La Urola Kostako Udal Elkartea, junto con el asesoramiento de Isladak, ha presentado un análisis sobre las repercusiones del cambio climático en la economía de la comarca. Este estudio destaca cómo fenómenos climáticos, como el incremento de temperaturas, la elevación del nivel del mar, fuertes lluvias o incendios, están impactando en el pequeño comercio, el sector primario y las empresas de la zona.
Las dos primeras sesiones de presentación del informe se llevaron a cabo en Zumaia y Orio, donde participaron representantes del comercio local y diversas empresas. Los asistentes compartieron sus experiencias sobre los efectos que ya están sintiendo en sus negocios y resaltaron la importancia de una acción coordinada para abordar estos desafíos.
El estudio pone de manifiesto que en Zumaia, los principales riesgos incluyen las inundaciones, tanto fluviales como pluviales, así como la subida del mar, que podrían generar dificultades en zonas industriales y otros puntos críticos del municipio. Las proyecciones indican que la intensidad de estos fenómenos climáticos podría aumentar en los próximos años.

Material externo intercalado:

(* ===== verification/Keys.v ===== *)
(** Names and numbers as text: Python's [str(int)] / [int(str)], the key
    builders of every Redis key family, and the fields of the seat-run hashes.
    The other files use typed maps, one per family; [key_str_injective] is what
    makes that faithful: two different keys never share a name. *)

From Stdlib Require Import DecimalString DecimalPos DecimalZ Decimal.
From S2P Require Import Prelude.

#[local] Open Scope string_scope.
#[local] Open Scope Z_scope.

(** ** Integers *)

(** [str(z)] *)
Definition z_str (z : Z) : string := NilZero.string_of_int (Z.to_int z).

(** [int(s)] on plain decimals; what else Python accepts (spaces, a sign [+],
    underscores) is never written by this program. *)
Definition z_parse (s : string) : option Z := Z.of_int <$> NilZero.int_of_string s.

Lemma z_parse_str z : z_parse (z_str z) = Some z.
Proof.
  unfold z_parse, z_str. rewrite NilZero.isi.
  - simpl. f_equal. apply DecimalZ.of_to.
  - destruct z; simpl; [done|injection; apply DecimalPos.Unsigned.to_uint_nonnil|done].
  - destruct z; simpl; [done|done|injection; apply DecimalPos.Unsigned.to_uint_nonnil].
Qed.

#[global] Instance z_str_inj : Inj (=) (=) z_str.
Proof. intros x y H. apply (f_equal z_parse) in H. rewrite !z_parse_str in H. congruence. Qed.

(** ** Splitting on a colon *)

(** [":"] *)
Definition colon : Ascii.ascii := Ascii.ascii_of_nat 58.

Fixpoint no_colon (s : string) : bool :=
  match s with
  | EmptyString => true
  | String c s' => negb (Ascii.eqb c colon) && no_colon s'
  end.

(** [s.split(":")] *)
Fixpoint split_colon (s : string) : list string :=
  match s with
  | EmptyString => [""]
  | String c s' =>
      if Ascii.eqb c colon then "" :: split_colon s'
      else match split_colon s' with
           | [] => [String c ""]
           | h :: t => String c h :: t
           end
  end.

(** [s.partition(":")]: the text before the first colon, and the rest. *)
Fixpoint break_colon (s : string) : string * option string :=
  match s with
  | EmptyString => ("", None)
  | String c s' =>
      if Ascii.eqb c colon then ("", Some s')
      else let '(h, t) := break_colon s' in (String c h, t)
  end.

Lemma split_colon_none s : no_colon s = true → split_colon s = [s].
Proof.
  induction s as [|c s IH]; simpl; [done|]. rewrite andb_true_iff, negb_true_iff.
  intros [-> ?]. by rewrite IH.
Qed.

Lemma split_colon_app a s :
  no_colon a = true → split_colon (a +:+ String colon s) = a :: split_colon s.
Proof.
  induction a as [|c a IH]; simpl; [done|]. rewrite andb_true_iff, negb_true_iff.
  intros [Hc ?]. change (String.append a) with (String.app a). by rewrite Hc, IH.
Qed.

Lemma break_colon_app a s :
  no_colon a = true → break_colon (a +:+ String colon s) = (a, Some s).
Proof.
  induction a as [|c a IH]; simpl; [done|]. rewrite andb_true_iff, negb_true_iff.
  intros [Hc ?]. change (String.append a) with (String.app a). by rewrite Hc, IH.
Qed.

Lemma no_colon_uint d : no_colon (NilZero.string_of_uint d) = true.
Proof.
  assert (∀ d, no_colon (NilEmpty.string_of_uint d) = true) as He
    by (clear d; induction d; simpl; done).
  destruct d; simpl; try done; apply He.
Qed.

Lemma no_colon_z_str z : no_colon (z_str z) = true.
Proof.
  unfold z_str, NilZero.string_of_int. destruct (Z.to_int z); simpl; apply no_colon_uint.
Qed.

(** ** Redis keys *)

Inductive zone_field : Type :=
  | ZRuns | ZEnds | ZGeom | ZAvailable | ZMisses | ZRelaxed.

Inductive event_field : Type :=
  | EAvailable | EPurchased | EMeta | EZonesCache
  | EZone (zone_id : Z) (f : zone_field).

(** Every family of keys the program writes. *)
Inductive redis_key : Type :=
  | KEvent (event_id : Z) (f : event_field)
  | KMetaLock (event_id : Z)
  | KClaim (idempotency_key : string)
  | KReleased (marker : string)
  | KAdmissionPaused
  | KAdmissionUsed (jti : string)
  | KRateLimit (bucket : string)
  | KDraw (event_id : Z)
  | KSalt (event_id : Z)
  | KOrderStream
  | KOrderDead
  | KDeadCursor
  | KAuditStream
  | KAuditDead.

Definition zone_field_str (f : zone_field) : string :=
  match f with
  | ZRuns => "runs" | ZEnds => "ends" | ZGeom => "geom"
  | ZAvailable => "available" | ZMisses => "strict_misses" | ZRelaxed => "relaxed"
  end.

(** [f"{a}:{b}"] *)
Definition join (a b : string) : string := a +:+ String colon b.

Definition event_field_str (f : event_field) : string :=
  match f with
  | EAvailable => "available"
  | EPurchased => "purchased"
  | EMeta => "meta"
  | EZonesCache => join "zones" "cache"
  | EZone z g => join "zone" (join (z_str z) (zone_field_str g))
  end.

Definition key_str (k : redis_key) : string :=
  match k with
  | KEvent e f => join "event" (join (z_str e) (event_field_str f))
  | KMetaLock e => join "lock" (join "event" (join (z_str e) "meta"))
  | KClaim i => join "idempotency" i
  | KReleased m => join "released" m
  | KAdmissionPaused => join "admission" "paused"
  | KAdmissionUsed j => join "admission_used" j
  | KRateLimit b => join "rl" b
  | KDraw e => join "queue" (join (z_str e) "draw")
  | KSalt e => join "queue" (join (z_str e) "salt")
  | KOrderStream => join "orders" "stream"
  | KOrderDead => join "orders" (join "stream" "dead")
  | KDeadCursor => join "orders" (join "stream" (join "dead" "breaker_cursor"))
  | KAuditStream => join "audit" "events"
  | KAuditDead => join "audit" (join "events" "dead")
  end.

Lemma break_join a s : no_colon a = true → break_colon (join a s) = (a, Some s).
Proof. apply break_colon_app. Qed.

Lemma join_inj a b s t :
  no_colon a = true → no_colon b = true → join a s = join b t → a = b ∧ s = t.
Proof.
  intros Ha Hb H. apply (f_equal break_colon) in H. rewrite !break_join in H by done.
  by simplify_eq.
Qed.

(** Peels equal joins apart; different literal segments close the goal. *)
Ltac join_step :=
  match goal with
  | H : join ?a ?s = join ?b ?t |- _ =>
      apply join_inj in H as [? ?]; [|first [apply no_colon_z_str | done]..]
  | H : z_str _ = z_str _ |- _ => apply (inj z_str) in H
  | H : ?a = ?b |- _ => discriminate H
  end.

Lemma event_field_str_inj f g : event_field_str f = event_field_str g → f = g.
Proof.
  destruct f, g; simpl; intros H; try done; try (exfalso; repeat join_step; done).
  repeat join_step. subst. f_equal. by destruct f, f0.
Qed.

(** Redis keys never collide.  The strings the key builders produce are
    different for different keys, over all families, ids, idempotency keys,
    markers, token ids and rate-limit buckets, colons inside them included. *)
Theorem key_str_injective k1 k2 : key_str k1 = key_str k2 → k1 = k2.
Proof.
  destruct k1, k2; cbn [key_str]; intros H; try done;
    repeat join_step; subst; try done; try (exfalso; by repeat join_step).
  f_equal. by apply event_field_str_inj.
Qed.

(** ** Fields of the seat-run hashes *)

(** [f"{block}:{pos}"], on both the Python and the Lua side. *)
Definition run_field (block pos : Z) : string := join (z_str block) (z_str pos).

(** [block_id, start = field.split(":")] and the two [int(...)] *)
Definition run_field_parse (s : string) : option (Z * Z) :=
  match split_colon s with
  | [b; p] =>
      match z_parse b, z_parse p with
      | Some b, Some p => Some (b, p)
      | _, _ => None
      end
  | _ => None
  end.

(** Run fields round-trip.  Reading back the field name of a free run gives
    the block and position it was written for, so the hash is a map over pairs. *)
Theorem run_field_roundtrip block pos :
  run_field_parse (run_field block pos) = Some (block, pos).
Proof.
  unfold run_field_parse, run_field, join.
  rewrite split_colon_app, split_colon_none by apply no_colon_z_str.
  by rewrite !z_parse_str.
Qed.

(** ** Waiting-room channels *)

(** [_channel(event_id)] *)
Definition channel (event_id : Z) : string := join "queue" (join (z_str event_id) "events").

Definition GLOBAL_CHANNEL : string := join "queue" (join "all" "events").

(** [_event_id_from_channel] *)
Definition event_id_from_channel (s : string) : option Z :=
  match split_colon s with
  | [q; e; x] =>
      if bool_decide (q = "queue" ∧ x = "events") then z_parse e else None
  | _ => None
  end.

(** Channel names round-trip.  A poke published for an event is routed to
    that event, and one on the global channel to no single event. *)
Theorem channel_roundtrip event_id :
  event_id_from_channel (channel event_id) = Some event_id ∧
  event_id_from_channel GLOBAL_CHANNEL = None.
Proof.
  split; [|done]. unfold event_id_from_channel, channel, join.
  rewrite !split_colon_app by first [apply no_colon_z_str|done].
  rewrite split_colon_none by done. simpl. apply z_parse_str.
Qed.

El comercio local ha expresado su preocupación por el crecimiento de las compras en línea y la contaminación que estas generan. Según los participantes, «es fundamental concienciar a la ciudadanía sobre el impacto ambiental y apostar por el comercio de proximidad». También subrayaron la necesidad de pasar de las palabras a la acción, instando a realizar cambios significativos en los hábitos de consumo.
En lo que respecta al sector primario, se enfatizó la necesidad de anticiparse a los problemas mediante medidas como el cuidado de los bosques, que podrían reducir el riesgo de incendios, así como el mantenimiento de los cauces de agua para prevenir inundaciones. En este contexto, se han programado más sesiones de trabajo, que se llevarán a cabo el 22 en Zarautz, a las 9.30 horas en la sede de UKUE, y el 23 en Getaria, a partir de las 17.30 horas en el Zarautz Jauregia.
Las iniciativas que se están promoviendo buscan no solo mitigar los efectos del cambio climático, sino también fomentar una colaboración entre los sectores afectados. La participación activa de la comunidad es crucial para crear un tejido económico más resiliente ante las adversidades ambientales que se avecinan. Las sesiones de trabajo y el intercambio de experiencias reflejan una clara intención de unir esfuerzos y buscar soluciones que beneficien a todos los implicados.